Simonsen – Estamos negociando pagamento de dívidas. O investimento será grande. Queremos entregar antes do Carnaval um Plano de Negócios aos fundos de investimento. Eles devem aprovar logo depois do feriado. Não posso confirmar o valor, mas será alto suficiente para ajeitar o shopping. Alguns milhões, digamos assim. Quem ficar conosco, só tem a lucrar.

Em números, quais são as projeções de público e negócios para os lojistas?

Simonsen – Hoje estamos com uma média de 500 mil pessoas por mês passando pelo shopping. Queremos atingir uma média de 750 mil até o fim do ano. Sobre valores de vendas, estimamos que a média mensal girava em torno de R$ 10 milhões com cerca de 80 lojas. Até o fim de 2018, queremos que esses números atinjam R$ 15 milhões mensais, com o acréscimo de dez ou 15 lojas.

Quais serão as vantagens para os lojistas que apostam no shopping?

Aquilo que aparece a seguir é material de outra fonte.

(* ===== verification/ClientProps.v ===== *)
(** Properties of [WSClient]: the protocol [poll] implements, the invariant and
    the safety of whole sessions, opening, closing, pings, and the behaviours
    that differ from what the interface suggests, on concrete connections. *)

From S2P Require Import Prelude Buffer Rfc6455 Frames Factory Parser ParserSpec Stream Sys World Binary64 Timer Sockets SocketSpec SocketProps SocketStream Handshake Client ClientSpec ClientWire Programs.
Import WSClient.

Module ClientProps.

Section Properties.
Context {Hst St W : Type} `{Target, OS W, Entropy W, !SocketType St W}.

Local Notation "'state'" := (@state Hst St W).

(** ** The protocol *)

(** What a call of [poll] that returns [st] did to the client and its two
    byte streams, [pend] being received before and not handled: [bs] arrived,
    the frames [ws] at the front of [pend ++ bs] were handled by the protocol,
    in order and once, [pend'] is what is left; [msgs] were sent, and possibly
    a PING after them. *)
Definition poll_implements `{!SocketStream St W} (handler : notice → prog Hst)
    (max_reads : Z) (pend : list Z) (s : state) (st : ConnectionStatus) (s' : state) :
    Prop :=
  ∃ bs ws msgs evs pend' closed ping,
    got_of s' = got_of s ++ bs ∧
    Rfc6455.decode_all code_len64 (pend ++ bs)
    = (ws ++ fst (Rfc6455.decode_all code_len64 pend'),
       snd (Rfc6455.decode_all code_len64 pend')) ∧
    represents (m_parser (fst s')) pend' ∧
    length ws ≤ Nat.max 1 (Z.to_nat max_reads) ∧
    spec_run handler (m_handler (fst s)) ws evs msgs (m_handler (fst s')) closed ∧
    calls (fst s') = calls (fst s) ++ evs ∧
    (∃ out, put_of s' = put_of s ++ out ∧
       carries out (msgs ++ if ping : bool then [(Opcode.PING, [])] else [])) ∧
    (closed = true → ping = false) ∧
    st = m_status (fst s') ∧
    (m_connection_open (fst s'), st)
    = if closed then (false, CLOSED_BY_SERVER)
      else if bool_decide (st = PING_TIMED_OUT) && negb (m_connection_open (fst s'))
      then (false, PING_TIMED_OUT) else (m_connection_open (fst s), m_status (fst s)).

(** C1: [poll] implements the protocol. On any socket that accounts for its
    bytes, for a handler that sends and updates its own state, and a client
    with the bytes [pend] pending, [poll] returns or throws, always within its
    bounds; and when it returns, it has handled the first frames of [pend]
    followed by what it received: at most [max(1, max_reads)] of them, in
    order, each once, data frames by the handler, PING by a PONG with the same
    payload, CLOSE by a CLOSE and [on_close(true)] and nothing after it; the
    bytes sent are exactly the encodings of these messages, of the handler's
    own, and at most one PING. *)
Theorem poll_implements_protocol `{!SocketStream St W} (handler : notice → prog Hst)
    (depth : nat) (max_reads : Z) (pend : list Z) (s : state) :
  hardened = false → (139 < send_limit)%Z →
  (∀ m, straight send_limit (handler m)) →
  nanotimer.time1 (m_ping_timer (fst s)) ≠ None → FrameFactory.wf (m_factory (fst s)) →
  bytes_ok pend → represents (m_parser (fst s)) pend →
  match poll handler (S depth) max_reads s with
  | (Ok st, s') => poll_implements handler max_reads pend s st s'
  | (Throw _, _) => True
  | _ => False
  end.
Proof.
  intros Hhard Hlim Hh Hs Hf Hb Hr.
  pose proof (poll_returns Hhard Hlim handler Hh depth max_reads pend s Hs Hf Hb Hr) as Hp.
  unfold returns, ends in Hp.
  destruct (poll handler (S depth) max_reads s) as [[st|e|u|] s']; try done.
  destruct Hp as (closed & s1 & _ & Hpol & -> & Hend).
  destruct Hpol as (bs & ws & msgs & evs & pend' & [Hn _] & _ & Hw & _ & Hr' & _ & Hd & Hrun & Hl).
  pose proof Hw as [Hg (out & Ho & Hc) He _ _]. destruct closed.
  - subst s1. exists bs, ws, msgs, evs, pend', true, false. rewrite app_nil_r.
    split_and!; try done. by exists out.
  - destruct Hend as (_ & Hp1 & Hh1 & Hcase).
    destruct Hcase as [[Hw1 Hl1]|[(_ & Hw1 & Hl1)|(_ & Hw1 & Hl1)]];
      pose proof (went_trans _ _ _ _ _ _ _ _ _ Hw Hw1) as [Hg' (out' & Ho' & Hc') He' _ _];
      rewrite app_nil_r in Hg', He'; rewrite <-Hp1 in Hr'; rewrite <-Hh1 in Hrun.
    1, 2: exists bs, ws, msgs, evs, pend', false, false; split_and!; try done; [by exists out'|].
    3: exists bs, ws, msgs, evs, pend', false, true; split_and!; try done; [by exists out'|].
    all: unfold link in *; rewrite ?Hl in Hl1; injection Hl1 as Ho1 Hs1; cbn [snd].
    2: by rewrite Ho1, Hs1.
    all: rewrite Ho1, Hs1; by case_match eqn:Hcm;
      [apply andb_true_iff in Hcm as [?%bool_decide_eq_true ?%negb_true_iff]; congruence|].
Qed.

Simonsen – Os novos lojistas, assim como aqueles que permanecerem conosco, terão condições de aluguel e condomínio especiais. Planejamos, em um prazo de até dois meses, baixar em 20% o condomínio que hoje está em torno de R$ 100 o metro quadrado. O mesmo ocorrerá com o aluguel, cuja média atual fica em R$ 105 o metro quadrado. Também já podemos anunciar a contratação de uma gerente de marketing. Seremos muito agressivos nas campanhas, divulgações, promoções. E vamos criar novos eventos e retomar antigos, como exposições de carros antigos, feiras itinerantes e festivais de etnias e danças típicas da região. Tudo a partir de abril.